Qaadisiya.com, which has been the Islamists' official mouthpiece in recent months, also said ''mujahideen'' -- who retreated to the remote south after being ousted from Mogadishu -- planned to parade its US detainees in front of media.
But a US defense official, speaking on condition of anonymity, said: ''We don't have any US service members that have been captured or killed in southern Somalia.'' Rumours have swirled for days among Somalis that US soldiers may have entered the south around the time of Washington's air strike on January 8 aimed at al Qaeda suspects accused of hiding among fugitive Islamists.
But there has been no independent confirmation of that, and analysts doubt Washington, which had a disastrous peacekeeping mission to the chaotic Horn of Africa nation in the early 1990s, wants to be so directly engaged again.

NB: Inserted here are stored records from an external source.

(* ===== verification/ProviderWrapper.v ===== *)
(** * Provider calls with hooks and retries

    crates/llm-client/src/factory/wrapper.rs: a call of the provider through its
    wrapper: pre-hooks that may rewrite the request, the call under its retry
    policy ([RetryPolicy]), post-hooks that may rewrite the answer or error
    hooks that may recover from the error, and the trace spans around them. A
    runtime view is its registry of hookers. *)

From S2P Require Import Prelude RStr F64 Message Budget Estimator Compaction Summary.
From S2P Require Import Stream HostPath LocalPolicy HookPoint ToolCall.
From S2P Require Import F64Round DurationF64 UrlFallback RetryPolicy.

(** ** Hooks of a provider call *)

Section Types.
Context `{JT : JsonText}.

Inductive PreLlmHookResult := LlmAllow | LlmTransformRequest (modified_request : LlmRequest).
Inductive PostLlmHookResult := LlmAccept | LlmTransformResponse (modified_response : LlmResponse).
Inductive ErrorLlmHookResult := LlmPropagate | LlmRecover (response : LlmResponse).

Inductive LlmHookInput :=
| PreInput (request : LlmRequest)
| PostInput (request : LlmRequest) (response : LlmResponse)
| ErrorInput (request : LlmRequest) (error : Budget.LlmError).
Inductive LlmHookPrimary :=
| PreOutput (r : PreLlmHookResult)
| PostOutput (r : PostLlmHookResult)
| ErrorOutput (r : ErrorLlmHookResult)
| OtherOutput (category : HookPointCategory).

Inductive TraceOutcome := SpanOk | SpanError | SpanDenied | SpanCancelled.
Definition trace_outcome_for_error (e : Budget.LlmError) : TraceOutcome :=
  match e with Cancelled => SpanCancelled | _ => SpanError end.

Inductive SpanName := CallSpan | HookSpan (hooker : str).
#[global] Instance SpanName_eq_dec : EqDecision SpanName.
Proof. solve_decision. Defined.
(** What a call does to the outside, oldest first. *)
Inductive CallEffect :=
| SpanBegun (name : SpanName)
| SpanEnded (name : SpanName) (outcome : TraceOutcome)
| AskedHooker (id : str) (input : LlmHookInput) (answer : result LlmHookPrimary HookInvokeError)
| Shown (chunk : Z * StreamChunk).

(** The provider inside the wrapper: how long a call takes, what it streams
    and answers; random numbers and the lateness of timers, the hookers, the debug text of an
    answer, and what is left of the outside when a stream is dropped. *)
Class ProviderWorld (W : Type) := {
  inner_complete : LlmRequest → W → (Z * result LlmResponse Budget.LlmError) * W;
  inner_stream : LlmRequest → W →
    (Z * list (Z * StreamChunk) * result LlmResponse Budget.LlmError) * W;
  instant : W → Z;
  random_range : f64 → f64 → W → f64 * W;
  wakes_late : W → Z * W;
  llm_hooker_invoke : Hooker → LlmHookInput → W → result LlmHookPrimary HookInvokeError * W;
  primary_debug : LlmHookPrimary → str;
  stream_dropped : W → W;
}.
Class ProviderLaws (W : Type) `{PW : ProviderWorld W} := {
  complete_takes_time : ∀ r w, 0 ≤ (inner_complete r w).1.1;
  stream_takes_time : ∀ r w, 0 ≤ (inner_stream r w).1.1.1;
  wakes_not_early : ∀ w, 0 ≤ (wakes_late w).1;
  random_in_range : ∀ lo hi w, Round.regular lo → Round.regular hi → F64.lt lo hi = true →
    let x := (random_range lo hi w).1 in Round.regular x ∧ F64.le lo x = true ∧ F64.lt x hi = true;
}.
End Types.

Section Wrapper.
Context `{JT : JsonText} `{JP : JsonParse} `{UC : UnicodeCase}.
Context {W : Type} `{PW : !ProviderWorld W}.

(** ** Retries *)

Definition reset_chunk : StreamChunk :=
  {| chunk_reset := true; delta_text := None; delta_reasoning := None |}.

(** What the closures given to the retry policy do. *)
Definition complete_closure (request : LlmRequest) : RetryWorld W LlmResponse := {|
  call_provider_once _ w := inner_complete request w;
  gen_range := random_range;
  timer_late := wakes_late;
|}.
Definition stream_closure (request : LlmRequest) :
    RetryWorld (W * list (Z * StreamChunk)) LlmResponse := {|
  call_provider_once attempt '(w, shown) :=
    let shown := if 0 <? attempt then shown ++ [(instant w, reset_chunk)] else shown in
    let '((took, chunks, answer), w) := inner_stream request w in
    ((took, answer), (w, shown ++ chunks));
  gen_range lo hi '(w, shown) := let '(x, w) := random_range lo hi w in (x, (w, shown));
  timer_late '(w, shown) := let '(l, w) := wakes_late w in (l, (w, shown));
|}.

Record CallState := { call_clock : Z; outside_world : W; call_log : list CallEffect }.
Abbreviation M A := (St.M CallState A).

Definition note (es : list CallEffect) : M () :=
  fun s => ((), {| call_clock := call_clock s; outside_world := outside_world s;
                   call_log := call_log s ++ es |}).
(* ===== verification/SessionActor.v ===== *)
(** * The session actor

    apps/shared/src/gateway/session_handle.rs: a session handle is shared by the
    requests of many clients and talks over a bounded channel to one actor, which
    runs the turns of the session one at a time. The state has what the two
    share, what the actor keeps and what is on its way; a step is what one of
    them does between two awaits, so steps of requests, of the running turn and
    of the orphan reaper (session_service_impl.rs) come between any two steps of
    the actor, also while a handler of the actor waits for the supervisor. [issued] and [log] are the history: the requests made, and the
    replies and turns in order. *)

From S2P Require Import Prelude RStr SessionLease.

Definition SESSION_COMMAND_QUEUE_CAPACITY : Z := 16.

Inductive SessionPhase := Idle | Running | Paused | Closing | Closed.

#[global] Instance SessionPhase_eq_dec : EqDecision SessionPhase.
Proof. solve_decision. Defined.

(** A turn on its way: the id of its reply channel, the client that submitted
    it and when the service started handling it. *)
Record Turn := { turn_id : Z; turn_client : option str; submitted_at : Z }.

(** The commands, each with the id of its reply channel. *)
Inductive SessionCommand :=
| RunTurn (t : Turn)
| Snapshot (reply : Z)
| CancelActiveTurn (reply : Z)
| ForceClose (reply : Z)
| HibernateIdle (idle_before_ms : Z) (reply : Z)
| Nop.

(** Replies: [TurnResult] is what the turn itself returned; [Dropped] is the reply
    channel of a turn that panicked, which [run_turn] reads as [SessionClosed]. *)
Inductive Reply :=
| TurnResult
| Dropped
| Failed (e : SessionServiceError)
| Done
| ClosedRecord
| Hibernated (paused : bool).

Inductive Event :=
| Enqueued (t : Turn)
| Replied (id : Z) (r : Reply)
| Started (t : Turn) (cancelled_upfront : bool)
| CancelCalled (t : Turn)
| IdleCancel (at_time : Z)
| SupervisorClosed
| SupervisorHibernated.

(** [finished]: the task of the turn has sent its reply and the completion
    signal, or has panicked and dropped both. *)
Record ActiveTurn := { the_turn : Turn; finished : bool }.

(** What the actor does once [publish_status] returns: go on with its loop, spawn
    the task of the turn, go on with closing, or answer the command. *)
Inductive Then := ThenLoop | ThenSpawn | ThenClose (reply : Z) | ThenClosed (reply : Z) | ThenPaused (reply : Z).

(** Where the actor is: about to look for a turn, holding a turn it has popped,
    waiting for an event, or in a handler that awaits the supervisor: in
    [publish_status], for the snapshot of a reply, for the snapshot and the call of
    [hibernate_idle], or in [force_close]. *)
Inductive Pc :=
| AtStart
| Popped (t : Turn)
| AtWait
| Publishing (next : Then)
| TakingSnapshot (reply : Z) (answer : Reply)
| LookingIdle (idle_before_ms reply : Z)
| Hibernating (reply : Z)
| ForceClosing (reply : Z).

Record Actor := {
  rx : list SessionCommand;
  pending_turns : list Turn;
  active_turn : option ActiveTurn;
  phase : SessionPhase;
  idle_cancel_at : option Z;
  close_reply : option Z;
  queue_depth : Z;
  closing : bool;
  published : SessionPhase;
  pc : Pc;
  checked : list Turn;
  sending : list Turn;
  issued : list Z;
  log : list Event;
}.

''It is a surprise the Americans are not admitting some of their soldiers were killed and some captured in the southern tip of Somalia where they fought with mujahideen,'' said Qaadisiya.com, according to a translation from Somali.

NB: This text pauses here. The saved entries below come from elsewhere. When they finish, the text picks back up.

(* ===== verification/Runtimes.v ===== *)
(** * Runtimes: open, checkpoint, checkout, pause, resume

    apps/shared/src/gateway/session_service_impl.rs and session_backend.rs: the
    operations on whole runtimes. Each takes what the backend manager and the
    runtime resolver answer as arguments, with the clock and the generated ids,
    and runs as one step; what runs between two awaits of a handler on the same
    runtime is not covered. *)

From S2P Require Import Prelude RStr SessionLease SessionActor SessionStore SessionService.
Import Lease.

(** apps/shared/src/backend/base.rs. *)
Inductive BackendError :=
| BInvalidRequest (message : str)
| BConflict (message : str)
| BNotFound (backend_id : str)
| BUnsupportedBackend (kind : str)
| BResourceLimitExceeded (message : str)
| BNeedsEviction
| BBuildFailed (message : str)
| BOperation (message : str).

Definition backend_error_str (e : BackendError) : str :=
  match e with
  | BInvalidRequest m => lit "invalid managed backend request: " ++ m
  | BConflict m => lit "managed backend conflict: " ++ m
  | BNotFound id => lit "managed backend not found: " ++ id
  | BUnsupportedBackend kind => lit "unsupported backend kind: " ++ kind
  | BResourceLimitExceeded m => lit "managed backend resource limit exceeded: " ++ m
  | BNeedsEviction => lit "managed backend needs eviction before creation"
  | BBuildFailed m => lit "managed backend build failed: " ++ m
  | BOperation m => lit "managed backend operation failed: " ++ m
  end.

Definition map_backend_error (context sid : str) (e : BackendError) : SessionServiceError :=
  match e with
  | BResourceLimitExceeded message => SessionBusy sid message
  | e => RuntimeBuild (context ++ lit ": " ++ backend_error_str e)
  end.

Definition map_runtime_backend_error (rid : str) (e : BackendError) : SessionServiceError :=
  match e with
  | BNotFound _ => SessionNotFound rid
  | BUnsupportedBackend kind => UnsupportedCapability (lit "runtime backend: " ++ kind)
  | e => RuntimeBuild (lit "runtime backend operation failed: " ++ backend_error_str e)
  end.

Section Handlers.
Context `{SessionHasher}.

(** [SessionHandle::snapshot]. *)
Definition handle_snapshot (h : Handle) : result SessionRecord SessionServiceError :=
  match handle_error h with Some e => Err e | None => Ok (handle_record h) end.

Definition get_or_create_session_handle (sid : str) (r : SessionRecord) (s : Service) : Service :=
  match sessions_handler s !! sid with
  | Some _ => s
  | None => set_handlers (<[sid := new_handle r]> (sessions_handler s)) s
  end.

Definition must_be_idle (sid : str) : SessionServiceError :=
  SessionBusy sid (lit "runtime must be idle before checkpoint or checkout").

Definition idle_session_snapshot (sid : str) (s : Service) : result SessionRecord SessionServiceError :=
  match sessions_handler s !! sid with
  | Some h =>
      if negb (bool_decide (handle_phase h = Idle)) || (0 <? handle_queue_depth h)
      then Err (must_be_idle sid)
      else handle_snapshot h
  | None =>
      match session_store s !! sid with
      | None => Err (SessionNotFound sid)
      | Some r => if bool_decide (status r = SRunning) then Err (must_be_idle sid) else Ok r
      end
  end.

(** The backend of an idle runtime, for exec and file access. *)
Definition lease_bound_backend_for_idle_runtime (lease : result str BackendError) (rid : str)
    (s : Service) : result str SessionServiceError :=
  let? session := idle_session_snapshot rid s in
  if bool_decide (status session = SClosed) then Err (SessionClosed rid)
  else Result.map_err (map_runtime_backend_error rid) lease.

(** The checkpoint of the backend, when the session has one. *)
Definition checkpoint_of_backend (context : str) (answer : result BackendCheckpointRef BackendError)
    (r : SessionRecord) : result (option BackendCheckpointRef) SessionServiceError :=
  match backend_instance r with
  | None => Ok None
  | Some _ =>
      match answer with
      | Ok c => Ok (Some c)
      | Err e => Err (RuntimeBuild (context ++ backend_error_str e))
      end
  end.

Definition new_checkpoint_id (uuid : str) : str := lit "rtcp_" ++ uuid.

Definition checkpoint_runtime_internal (answer : result BackendCheckpointRef BackendError)
    (uuid : str) (now : Z) (rid metadata : str) (name : option str) (s : Service) :
    result str SessionServiceError * Service :=
  match idle_session_snapshot rid s with
  | Err e => (Err e, s)
  | Ok r =>
      match checkpoint_of_backend (lit "failed to checkpoint runtime backend: ") answer r with
      | Err e => (Err e, s)
      | Ok b =>
          let cid := new_checkpoint_id uuid in
          (Ok cid, set_checkpoints
             (save_checkpoint
                {| checkpoint_id := cid; runtime_id := rid;
                   parent_checkpoint_id := latest_for_runtime rid (runtime_checkpoints s);
                   cp_created_at_ms := now; cp_metadata := metadata; cp_name := name; session := r;
                   backend_checkpoint := b |} (runtime_checkpoints s)) s)
      end
  end.

(** The id of a checked out runtime. *)
Definition child_runtime_id (parent uuid : str) : str := parent ++ lit ":checkout:" ++ uuid.

(** The record of a checked out runtime. *)
Definition forked_record (c : RuntimeCheckpoint) (conversation sender : option str)
    (backend : option str) (now : Z) : SessionRecord :=
  let r := session c in
  {| conversation_id := default (conversation_id r) conversation;
     sender_id := default (sender_id r) sender; status := SIdle; runtime := runtime r;
     backend_instance := backend; paused_backend_checkpoint := paused_backend_checkpoint r;
     loop_state := loop_state r; memory_snapshot := memory_snapshot r; agents := agents r;
     subagent_state := subagent_state r; last_error := None;
     parent_runtime_id := Some (runtime_id c); forked_from_checkpoint_id := Some (checkpoint_id c);
     created_at_ms := now; updated_at_ms := now |}.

One of 10 Americans taken prisoner died of malaria, it said, due to lack of medicines as roads were blocked by Ethiopian troops on one side ''and the enemy American war planes who would shoot at anything that moves on the other side''.
The other nine, being held near Ras Kamboni on the Indian Ocean coast near the Kenya border, would soon be shown to media with ''some important documents'' found on them, it added.
''If they thought that Islamists alone were dying, they are wrong. Now Americans are dying because of mosquito bites,'' the site said. ''The situation of the other nine soldiers is good, even though they worried about what their future will be and why no one is interested to free them.'' A range of Somali government and other sources consulted by Reuters on the Web site report said they could not confirm it, with various doubting its veracity.
The Somalia Islamic Courts Council (SICC) ran most of south Somalia for six months until government forces, backed by Ethiopian tanks, jets and troops, drove them out in a two-week offensive over Christmas and the New Year.
The SICC's Qaadisiya.com site was run from Mogadishu until the Islamists' fall. It was not clear who maintains it now, though some Somalis said it was run from Kenya.